1 . Two classes of inquirers after Christ—the well-intentioned, who seek him that they may do him homage; the evilly disposed, who strive to acquaint themselves sufficiently with his history to direct their assaults upon him. Two classes of critics of the Gospels—the malevolent and the divinely led; the jealous and the frankly admiring; the destructive and the reverent. Christ excites curiosity and inquiry in all. His life stirs ceaseless controversy. Two currents-of hope and of hatred—set towards him without intermission. He is the great Test of men, "set for the fall and rising again of many." By their thoughts of him, their judgments passed upon him, their bearing towards him, men reveal their own nature. By their conduct towards Christ, their acceptance or refusal of him, men show whether their tastes are spiritual or earthly.
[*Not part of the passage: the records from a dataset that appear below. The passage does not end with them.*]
(** * Detection and alerting pipeline: a shallow embedding

  The development follows the Python sources of the pipeline:
  - [utils/video_processor.py]  (module [VideoProcessor]),
  - [alerts/signals.py]         (module [NotificationEngine]),
  - [utils/model_manager.py]    (module [ModelManager]),
  - [utils/camera_manager.py]   (module [CameraManager]),
  - [utils/stream_proxy.py]     (module [StreamProxy]).
  The modules [...Run], [CameraStreams] and [StreamUrls] carry on with the
  same files, and with [Camera.get_stream_url] of [cameras/models.py].

  Python floats are only compared and copied by the code modelled here
  ([>=], [>], [max]); these operations are exact, so a float is read as
  the rational it denotes and the literals 0.9, 0.7, 0.5 as 9/10, 7/10,
  1/2.  What the outside world answers (a detector on a frame, an SMTP
  server, a camera, a child process) is an explicit argument of the
  functions. *)

From Stdlib Require Import QArith Lqa ZArith Lia.
From stdpp Require Import base strings pretty list gmap.

Local Open Scope string_scope.
Local Open Scope list_scope.

(** ** Python results: a value or a raised exception *)

Module Py.

Inductive res (A : Type) : Type :=
| Ret (a : A)
| Raise (e : string).
Arguments Ret {A} a.
Arguments Raise {A} e.

Definition bind {A B} (m : res A) (k : A -> res B) : res B :=
  match m with
  | Ret a => k a
  | Raise e => Raise e
  end.

(** [try: m except Exception as e: h e] *)
Definition try_except {A} (m : res A) (h : string -> res A) : res A :=
  match m with
  | Ret a => Ret a
  | Raise e => h e
  end.

(** Truth value of an optional string ([None] and [''] are false). *)
Definition truthy (s : option string) : bool :=
  match s with
  | None => false
  | Some s => negb (String.eqb s "")
  end.

End Py.

#[global] Instance res_bind : MBind Py.res := fun A B k m => Py.bind m k.
#[global] Instance res_ret : MRet Py.res := @Py.Ret.


(** ** utils/model_manager.py *)

Module ModelManager.
Import Py.

(** detectors.base_detector.BaseDetector, as the manager sees it. *)
Record Detector := { name : string; model_path : string }.

Record DetectorConfig := {
  conf_threshold : Q;
  iou_threshold : Q;
  image_size : Z
}.

Record ModelManager := {
  detectors : gmap string Detector;
  active_detector_key : string;
  detector_configs : gmap string DetectorConfig
}.

(** [__init__]; [MODEL_PATHS] is [settings.MODEL_PATHS]. *)
Definition init (MODEL_PATHS : string -> string) : ModelManager :=
  {| detectors :=
       {[ "fire_smoke" := {| name := "Fire and Smoke";
                             model_path := MODEL_PATHS "fire_smoke" |};
          "fall" := {| name := "Fall Detection"; model_path := MODEL_PATHS "fall" |};
          "violence" := {| name := "Violence Detection";
                           model_path := MODEL_PATHS "violence" |};
          "choking" := {| name := "Choking Detection";
                          model_path := MODEL_PATHS "choking" |} ]};
     active_detector_key := "fire_smoke";
     detector_configs :=
       {[ "fire_smoke" := {| conf_threshold := 25 # 100; iou_threshold := 45 # 100;
                             image_size := 640 |};
          "fall" := {| conf_threshold := 4 # 10; iou_threshold := 37 # 100;
                       image_size := 512 |};
          "violence" := {| conf_threshold := 35 # 100; iou_threshold := 35 # 100;
                           image_size := 736 |};
          "choking" := {| conf_threshold := 25 # 100; iou_threshold := 30 # 100;
                          image_size := 640 |} ]} |}.
(** The loop of [findLabel]: [n] iterations are left, the next one at
    index [i]. *)
Fixpoint findLabel_loop (es : option (list cell)) (lbl : Z) (i n : nat) : M Z :=
  match n with
  | O => ret (-1)
  | S n' =>
      e <- read_entry es i ;;
      c <- strcmp (label e) lbl ;;
      if c =? SAME then ret (address e)
      else findLabel_loop es lbl (S i) n'
  end.

Definition findLabel (table : option LabelTable) (lbl : Z) : M Z :=
  ok <- verifyTableExists table ;;
  if ok =? 0 then ret (-1)
  else
    t <- deref table ;;
    findLabel_loop (entries t) lbl 0 (Z.to_nat (nbrLabels t)).

Definition tableResize (table : option LabelTable) (newSize : Z)
  : M (Z * option LabelTable) :=
  ok <- verifyTableExists table ;;
  if ok =? 0 then ret (0, table)
  else
    newEntryList <- malloc_entries (size_mul (size_t newSize) sizeof_LabelEntry) ;;
    match newEntryList with
    | None => printError ERROR2 ;; ret (0, table)
    | Some new =>
        t <- deref table ;;
        ' (new', n) <-
          match entries t with
          | Some old =>
              let smaller :=
                if nbrLabels t <? newSize then nbrLabels t else newSize in
              new' <- memcpy new old (size_mul (size_t smaller) sizeof_LabelEntry) ;;
              ret (new', smaller)
          | None => ret (new, nbrLabels t)
          end ;;
        ret (1, Some (Table newSize (Some new') n))
    end.
(** X22.  The image step: a truthy [img] whose arrayed form is a list
    of images, each of them a value that the tree builder takes or an
    object, with fields that are unset or such values, builds without
    failure; it leaves that list in the field and appends one
    [image:image] element for each image, in order, holding the
    location (the image itself when it is not an object, else its
    [url] when truthy), then caption as CDATA, geo location, title as
    CDATA and license, each when truthy. *)
Theorem images_step (it : SitemapItem) (images : list JsVal) :
  truthy (img it) = true ->
  arrayed (img it) = JArr images ->
  Forall (fun i => imageTakes i = true) images ->
  exists it',
    buildProp "img" it = (Ok tt, it')
    /\ img it' = JArr images
    /\ children (url it') = children (url it) ++ map imageNode images.
Proof.
  intros Ht Ha Hf. unfold buildProp. rewrite bind_state_run. cbv beta zeta.
  cbn [String.eqb Ascii.eqb Bool.eqb this]. rewrite Ht. cbn [andb].
  rewrite (@arrayed_asArray (img it) Ht), Ha, bind_lift_Ok. cbv beta.
  unfold bind, modify. cbn [forEachOf].
  rewrite (@forEach_nodes imageElement imageNode images).
  - eexists. split; [reflexivity|]. split; reflexivity.
  - intros x Hx s. rewrite Forall_forall in Hf. apply imageElement_takes. exact (Hf x Hx).
Qed.

End Properties.

(* ================================================================== *)
(** ** Concrete runs *)
(* ================================================================== *)

#[local] Existing Instance PlainHost.host.

Lemma attrBuilder_key_shape_and_currency_witness :
  (get (JObj [("bogus", JStr "x"); ("safe", JBool true)]) "bogus" = Ok (JStr "x")
   /\ JStr "x" <> JUndefined /\ hasColon "bogus" = false
   /\ attrBuilder (JObj [("bogus", JStr "x"); ("safe", JBool true)]) (OneKey "bogus")
      = Throw (InvalidAttr "bogus"))
  /\ (get (JObj [("price:currency", JStr "USD")]) "price:currency" = Ok (JStr "USD")
      /\ attrBuilder (JObj [("price:currency", JStr "USD")]) (OneKey "price:currency")
         = Ok [("currency", JStr "USD")]).
Proof.
  split.
  - split; [reflexivity|]. split; [discriminate|]. split; [reflexivity|].
    apply (proj1 (attrBuilder_key_shape_and_currency
                    (JObj [("bogus", JStr "x"); ("safe", JBool true)]))
                 "bogus" (JStr "x") []); [reflexivity|discriminate|reflexivity].
  - split; [reflexivity|].
    apply (proj2 (proj2 (attrBuilder_key_shape_and_currency
                           (JObj [("price:currency", JStr "USD")])))).
    reflexivity.
Defined.

Lemma price_type_spellings_witness :
  get (JObj [("price:type", JStr "Rent")]) "price:type" = Ok (JStr "Rent")
  /\ contains "rent" "Rent" = false /\ contains "purchase" "Rent" = false
  /\ contains "RENT" "Rent" = false /\ contains "PURCHASE" "Rent" = false
  /\ exists pattern,
      lookup "price:type" validators = Some pattern
      /\ attrBuilder (JObj [("price:type", JStr "Rent")]) (OneKey "price:type")
         = Throw (InvalidAttrValue "price:type" (JStr "Rent") pattern).
Proof.
  do 5 (split; [reflexivity|]).
  apply (proj2 (@price_type_spellings _ (JObj [("price:type", JStr "Rent")]) "Rent"
                  eq_refl)); reflexivity.
Defined.

(** Against C5 as stated: [Rent] is [rent] when case is disregarded, and
    the extractor rejects it. *)
Lemma price_type_mixed_case_rejected :
  specPriceType "Rent" = true
  /\ exists pattern,
      attrBuilder (JObj [("price:type", JStr "Rent")]) (OneKey "price:type")
      = Throw (InvalidAttrValue "price:type" (JStr "Rent") pattern).
Proof. split; [reflexivity|]. eexists. reflexivity. Qed.

Lemma constructor_requires_url_witness :
  truthy (prop [("changefreq", JStr "daily"); ("priority", JNum (Fin (1 # 2)))] "url") = false
  /\ SitemapItem_constructor [("changefreq", JStr "daily"); ("priority", JNum (Fin (1 # 2)))]
     = Throw NoURLError.
Proof.
  split; [reflexivity|].
  apply (@constructor_requires_url _
           [("changefreq", JStr "daily"); ("priority", JNum (Fin (1 # 2)))]).
  reflexivity.
Defined.

Lemma priority_zero_is_emitted_witness :
  let options := [("url", JStr "https://example.com/a"); ("priority", JNum (Fin 0))] in
  truthy (prop options "url") = true
  /\ lastmodOf options = Ok JUndefined
  /\ truthy (prop options "changefreq") = false
  /\ truthy (prop options "safe") = false
  /\ prop options "priority" = JNum (Fin 0)
  /\ priorityChecked options = false
  /\ exists it node it',
      SitemapItem_constructor options = Ok it
      /\ plainItem it = true
      /\ buildXML it = (Ok node, it')
      /\ filter (named "priority") (children node)
         = [Element "priority" [] [Text (JStr "0.0")]].
Proof.
  intros options. do 5 (split; [reflexivity|]).
  destruct (@priority_zero_is_emitted _ options JUndefined eq_refl eq_refl
              (or_introl eq_refl) eq_refl eq_refl) as (_ & Hc & it & Hk & Hf & Hs).
  split; [exact Hc|].
  pose proof Hk as Hk'. vm_compute in Hk'. injection Hk' as <-.
  destruct (Hs eq_refl) as (node & it' & Hb).
  eexists. exists node, it'. split; [exact Hk|]. split; [reflexivity|].
  split; [exact Hb|exact (Hf node it' Hb)].
Defined.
2 . Means by which inquirers are led. The astrology of these Magi was probably not sound from the point of view of science; indeed, it is almost impossible for us even to understand their calculations regarding the star. But God used their ideas, fanciful, mistaken, or partly well grounded, to lead them to the truth. "Instead of making tirades against the imperfect, he speaks to us in the language we understand, even if it express his meaning very imperfectly, and guides us thereby to the perfect truth. Just as he used astrology to lead the world to astronomy, and alchemy to conduct it to chemistry, and as the revival of learning preceded the Reformation, so he used the knowledge of these men, which was half falsehood and superstition, to lead them to the Light of the world". Where a true heart is earnestly longing for light, it is dealt with according to its capacity, and led by that which it will attend to. Notice might here be directed to the appearance of this law in the method of revelation—the law of accommodation, which requires that regard should be had to the condition of those to whom a revelation is to be made. An American writer alludes to it in the following terms: "The faults of the Old Testament are, as Herder says, the faults of the pupil, not of the teacher. They are the necessary incidents of a course of moral education; they are the unavoidable limitations of a partial and progressive revelation. If God chooses to enter upon an historic course of revelation, then that revelation must be accommodated to the necessities, and limited by the capacities, mental and moral, of each successive age. Otherwise revelation would be a wild, destructive power; a flood, sweeping everything away, and not the river of life. We cannot suppose that the Almighty can pour the Mississippi river into the banks of a mountain brook. He can begin, however, with the springs and the brooks, and make in time the broad Mississippi river."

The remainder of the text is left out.